The holidays are a joy-filled season for many and represent a time to come together and celebrate, but for others, this time period can mean personal and professional struggle. The year-end crunch at work paired with holiday parties, kids’ events, family drama and general stress can create exhaustion. This season may also amplify anxiety, depression, loneliness, and grief for many.
As you navigate this holiday season, here are a few suggestions to help if you feel overwhelmed or want to show up for others:
Try to Limit Overthinking: For me, anxiety, exhaustion, and overthinking travel together. I’ll overthink what someone said, what they didn’t say, what I’ve read, and more. Two of my go-to strategies to help limit overthinking are writing and playing a mental game. Expressive writing has been shown to slow rumination and ease depressive symptoms, among other benefits. Writing about a challenging situation tends to diffuse the intensity of the loops because your brain gains some distance from its own stream of thoughts. And it doesn’t have to look pretty or take a long time – just 10-15 minutes of writing about a struggle can help.
What also helps is to play a “mental game.” I first learned about mental games in my work with the University of Pennsylvania resilience team. A mental game is simply a distraction technique to help your brain break out of ruminative thinking. Mental games must be fun, but challenging enough to refocus your thinking. They must require your full attention and be able to be completed within a few minutes. After all, if you’re laying in bed unable to fall asleep or need to refocus for an important meeting, you need a quick fix. You can create your own mental game or try one of these:
- Math games: one example is to start at 1000 and count backward by 7. I avoid mental games that are math games because I get to 993 and then get frustrated that I can’t subtract in my head fast enough, thus compounding my problem.
- Category games: I love sports, so I challenge myself to recite the last 10 winners of the Super Bowl or World Series; you could also name all of the US Presidents during a particular time period.
- Play the alphabet game: a drill sergeant taught me this one, and he called it the “alphabet game.” You start with the letter “a” and create a sentence where all the words in the sentence start with the letter “a:” “All astronauts are awesome.” Then move to “b:” “Big balloons buy beaches.” The sentences don’t have to make sense, and if they are silly, the jolt of positive emotions will help. Continue through the alphabet until you are able to refocus on the task at hand.
Ignore Toxic Positivity. Toxic positivity is the belief that people should put a positive spin on all experiences, even ones that are profoundly difficult or tragic. It can make people who are struggling feel pressured to pretend they are happy even when they are not, and it silences negative emotions. People often don’t know how to react when confronted with grief or intense emotion and out of kindness (or discomfort) try to make the situation better. Unfortunately, it often backfires. These phrases may signal toxic positivity: “Well at least…;” “Look on the bright side;” “Everything happens for a reason;” or “It could be worse.” When you respond with toxic positivity, you risk demeaning a loss, promoting isolation and stigma, and shutting down communication.
And Increase Empathy. Empathy is the ability to see a person’s challenges from their perspective. You don’t need to fix or to even respond, simply listen to understand and listen to learn about the person’s story. All you really have to do is show up with an open mind and an open heart, but if you feel like saying something, try one of these phrases:
- I’ve got your back
- I’m thinking of you
- I’m not going anywhere
- I’m always here if you want to talk
- I can’t begin to imagine what this is like, but I’m here
This quote from Pema Chödrön helped me understand empathy in a beautiful way: “Compassion is not a relationship between the healer and the wounded. It is a relationship between equals. Only when we know our own darkness well can we be present with the darkness of others.”

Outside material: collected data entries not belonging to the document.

(* ===== verification/EventLoopThread.v ===== *)
(** * A thread with an event loop (src/qslary/net/EventLoopThread.h,
      EventLoopThread.cc)

    [startLoop] starts the thread (Thread.v), which publishes its loop in [loop_]
    and notifies; [startLoop] waits until [loop_] is set. *)
From stdpp Require Import base list relations.
From Stdlib Require Import ZArith Lia.
From S2P Require Import Prelude CLib.
From S2P Require Import Monitor.

(** The calls of both threads: the wait of [startLoop] behind [thread_.start()];
    in [threadFunc] the block that sets [loop_], [loop.loop()], and the end. *)
Inductive loop_call : Set := WaitLoop | Publish | RunLoop | Retract.
#[export] Instance loop_call_eq_dec : EqDecision loop_call.
Proof. solve_decision. Defined.

(** [loop_], whether it is set *)
Definition loop_meaning (c : loop_call) : action bool unit :=
  match c with
  | WaitLoop => WaitUntil (fun loop_ => loop_)
  | Publish => Update (fun _ => Ret true) (fun _ => Notify)
  | RunLoop => Act (fun y => y)
  | Retract => Update (fun _ => Ret false) (fun _ => Silent)
  end.

(** [threadFunc], whose loop runs for ever or ends. *)
Definition threadFunc (quits : bool) : list loop_call :=
  Publish :: (if quits then [RunLoop; Retract] else []).
Definition startLoop (quits : bool) : monitor bool unit loop_call :=
  new_monitor false tt [[WaitLoop]; threadFunc quits].

#[export] Instance notice_eq_dec : EqDecision notice.
Proof. solve_decision. Defined.
#[export] Instance place_eq_dec : EqDecision place.
Proof. solve_decision. Defined.
#[export] Instance thread_eq_dec : EqDecision (thread loop_call).
Proof. solve_decision. Defined.
#[export] Instance monitor_eq_dec : EqDecision (monitor bool unit loop_call).
Proof. solve_decision. Defined.

(** ** All states

    Two threads have finitely many states; they are found by computation, and a
    list that is closed under steps has all. *)
Abbreviation state := (monitor bool unit loop_call).

(** The turns of a thread, whomever a notice wakes, and the wake-ups without a
    reason *)
Definition turns_of (s : state) : list state :=
  t ← [0; 1]%nat; c ← [0; 1]%nat; match turn loop_meaning t c s with Ret (Some s') => [s'] | _ => [] end.
Definition spurious_of (s : state) : list state :=
  t ← [0; 1]%nat;
  match threads s !! t with
  | Some th => if asleep th then [mkMonitor (owner s) (m_holder s) (guarded s) (free s) (go s t Woken)] else []
  | None => []
  end.
Definition next_of (s : state) : list state := turns_of s ++ spurious_of s.

Fixpoint explore (fuel : nat) (seen todo : list state) : list state :=
  match fuel, todo with
  | S fuel, s :: todo =>
      if decide (s ∈ seen) then explore fuel seen todo else explore fuel (s :: seen) (next_of s ++ todo)
  | _, _ => seen
  end.

Definition two (s : state) : bool := bool_decide (length (threads s) = 2%nat).
Definition closed (l : list state) : bool :=
  forallb (fun s => two s && forallb (fun s' => bool_decide (s' ∈ l)) (next_of s)) l.

(** A notice wakes nobody whom it would not wake for 0 or 1. *)
Lemma notify_choice n c l (l' : list (thread loop_call)) :
  length l = 2%nat -> notify n c l = Some l' -> exists c', (c' = 0 \/ c' = 1)%nat /\ notify n c' l = Some l'.
Proof.
  intros Hl H. destruct c as [|[|c]]; [by exists 0%nat; auto|by exists 1%nat; auto|].
  exists 0%nat. split; [by left|]. destruct n; cbn [notify] in *; try done.
  destruct (existsb asleep l); [|done]. rewrite lookup_ge_None_2 in H; [done|]. lia.
Qed.

Lemma turn_choice t c s s' :
  length (threads s) = 2%nat -> turn loop_meaning t c s = Ret (Some s') ->
  exists c', (c' = 0 \/ c' = 1)%nat /\ turn loop_meaning t c' s = Ret (Some s').
Proof.
  intros Hl H. unfold turn in *. destruct (threads s !! t) as [th|]; [|done].
  destruct (place_ th) eqn:Ep; try (exists 0%nat; split; [by left|exact H]).
  destruct (notify n c (threads s)) as [l|] eqn:E; [|done].
  destruct (notify_choice n c _ l Hl E) as (c' & Hc & Hn). exists c'. split; [done|]. by rewrite Hn.
Qed.

Lemma step_next s s' : length (threads s) = 2%nat -> step loop_meaning s s' -> s' ∈ next_of s.
Proof.
  intros Hl H. apply elem_of_app.
  assert (forall t th, threads s !! t = Some th -> t ∈ [0; 1]%nat) as Ht.
  { intros t th Ht%lookup_lt_Some. rewrite Hl in Ht. destruct t as [|[|t]]; [by left|by right; left|lia]. }
  destruct H as [s' (t & c & H)|t th Hth Hp].
  - left. destruct (turn_choice t c s s' Hl H) as (c' & Hc & H').
    apply list_elem_of_bind. exists t. split.
    + apply list_elem_of_bind. exists c'. split; [rewrite H'; by left|]. destruct Hc as [->| ->]; [by left|by right; left].
    + unfold turn in H. destruct (threads s !! t) eqn:E; [|done]. by apply (Ht t t0).
  - right. apply list_elem_of_bind. exists t. split; [|by apply (Ht t th)].
    rewrite Hth. unfold asleep. rewrite Hp. by left.
Qed.

Lemma closed_reachable l s s0 : closed l = true -> s0 ∈ l -> rtc (step loop_meaning) s0 s -> s ∈ l.
Proof.
  intros Hc H0 H. refine (rtc_ind_r (fun s => s ∈ l) s0 H0 _ s H); clear s H.
  intros s s' _ Hs IH. unfold closed in Hc. rewrite forallb_forall in Hc.
  specialize (Hc s (proj1 (list_elem_of_In _ _) IH)). apply andb_true_iff in Hc as [Ht%bool_decide_eq_true Hn].
  rewrite forallb_forall in Hn. apply step_next in Hs; [|done].
  specialize (Hn s' (proj1 (list_elem_of_In _ _) Hs)). by apply bool_decide_eq_true in Hn.
Qed.

Definition states (quits : bool) : list state := explore 400 [] [startLoop quits].

(** Nobody can take a turn. *)
Definition stuck (s : state) : Prop := forall s', ~ sched loop_meaning s s'.
(** Whether [startLoop] returned *)
Definition loop_returned (s : state) : bool :=
  match threads s !! 0%nat with Some th => bool_decide (calls th = []) | None => false end.

Lemma stuck_turns s : stuck s -> turns_of s = [].
Proof.
  intros H. destruct (turns_of s) as [|s' l] eqn:E; [done|].
  assert (s' ∈ turns_of s) as Hs by (rewrite E; by left). unfold turns_of in Hs.
  apply list_elem_of_bind in Hs as (t & Hs & _). apply list_elem_of_bind in Hs as (c & Hs & _).
  destruct (turn loop_meaning t c s) as [[s1|]|] eqn:Et; [|by apply elem_of_nil in Hs..].
  apply list_elem_of_singleton in Hs as ->. destruct (H s1). by exists t, c.
Qed.

Lemma turns_stuck s : two s = true -> turns_of s = [] -> stuck s.
Proof.
  intros Hl%bool_decide_eq_true H s' (t & c & Ht). destruct (turn_choice t c s s' Hl Ht) as (c' & Hc & H').
  assert (s' ∈ turns_of s) as Hs; [|by rewrite H in Hs; apply elem_of_nil in Hs].
  assert (t < 2)%nat as Htl.
  { unfold turn in Ht. destruct (threads s !! t) eqn:E; [|done]. apply lookup_lt_Some in E. lia. }
  apply list_elem_of_bind. exists t. split.
  - apply list_elem_of_bind. exists c'. split; [rewrite H'; by left|]. destruct Hc as [->| ->]; [by left|by right; left].
  - destruct t as [|[|t]]; [by left|by right; left|lia].
Qed.

Lemma states_complete quits s : reachable loop_meaning false tt [[WaitLoop]; threadFunc quits] s -> s ∈ states quits.
Proof.
  intros H. apply (closed_reachable (states quits) s (startLoop quits)); [| |exact H].
  - destruct quits; vm_compute; reflexivity.
  - apply (bool_decide_eq_true (startLoop quits ∈ states quits)). destruct quits; vm_compute; reflexivity.
Qed.

(** In a thread whose loop runs on, [startLoop] returns: in every order of the
    turns of both threads and with wake-ups without a reason, when nobody can take a
    turn the caller has its loop. *)
Theorem startLoop_returns s :
  reachable loop_meaning false tt [[WaitLoop]; threadFunc false] s -> stuck s -> loop_returned s = true /\ guarded s = true.
Proof.
  intros Hs%states_complete Ht%stuck_turns.
  assert (forallb (fun s => match turns_of s with [] => loop_returned s && guarded s | _ => true end) (states false) = true) as H
    by (vm_compute; reflexivity).
  rewrite forallb_forall in H. specialize (H s (proj1 (list_elem_of_In _ _) Hs)). rewrite Ht in H.
  by apply andb_true_iff in H.
Qed.

(** The caller waits first, and is woken. *)
Definition returned_example : state :=
  default (startLoop false)
    (run loop_meaning (repeat (0, 0)%nat 4 ++ repeat (1, 0)%nat 6 ++ repeat (0, 0)%nat 5) (startLoop false)).

Lemma startLoop_returns_witness : loop_returned returned_example = true /\ guarded returned_example = true.
Proof.
  apply startLoop_returns.
  - apply (run_reaches _ (repeat (0, 0)%nat 4 ++ repeat (1, 0)%nat 6 ++ repeat (0, 0)%nat 5)). vm_compute. reflexivity.
  - apply turns_stuck; vm_compute; reflexivity.
Defined.

(** A loop that quits before the caller has seen it leaves the caller waiting
    for ever: the end of [threadFunc] clears [loop_], and nothing notifies again. *)
Theorem startLoop_misses_loop :
  exists s, reachable loop_meaning false tt [[WaitLoop]; threadFunc true] s /\
    forall s', rtc (step loop_meaning) s s' -> loop_returned s' = false.
Proof.
  set (s0 := run loop_meaning (repeat (1, 0)%nat 13) (startLoop true)).
  exists (default (startLoop true) s0). split.
  - apply (run_reaches _ (repeat (1, 0)%nat 13)). vm_compute. reflexivity.
  - intros s' H. set (l := explore 100 [] [default (startLoop true) s0]).
    assert (s' ∈ l) as Hl.
    { apply (closed_reachable l s' (default (startLoop true) s0)); [vm_compute; reflexivity| |exact H].
      apply (bool_decide_eq_true (default (startLoop true) s0 ∈ l)). vm_compute. reflexivity. }
    assert (forallb (fun s => negb (loop_returned s)) l = true) as Hn by (vm_compute; reflexivity).
    rewrite forallb_forall in Hn. by apply negb_true_iff, Hn, list_elem_of_In.
Qed.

Ask, Is It Helping or Harming? I discovered this wonderful strategy in Dr. Lucy Hone’s brilliant TED talk about resilient grieving. When Hone’s daughter, Abi, died suddenly in a car accident, Hone had to make multiple decisions in those early days of grieving. To help her get through, she would ask herself, “Is this helping me or harming me?” Is staying up all night looking at old photos helping or harming? Is meeting the driver who was responsible for the accident helping or harming? She talks about how that one question helped her navigate so many difficult choices, and importantly, activated resilience. You can also apply this question to almost any situation:
- Is not having a difficult conversation with my sister-in-law about our argument last year helping or harming?
- Is staying up an extra two hours to watch TV instead of getting some much-needed sleep helping or harming?
- Is not seeking clarity from my boss about my job performance helping or harming?
Asking this question is important because it activates control – you get to decide how (or whether) to act.
All of us have experienced grief, loss, challenge, and hard times. For many, these experiences are heightened during the holidays, and there are emotions and reactions that can surprise us even if we’re feeling OK. I think about this quote a lot during the holidays: “Between what is said and not meant, and what is meant and not said, most love is lost.” Taking the time to care can change the trajectory of a person’s life.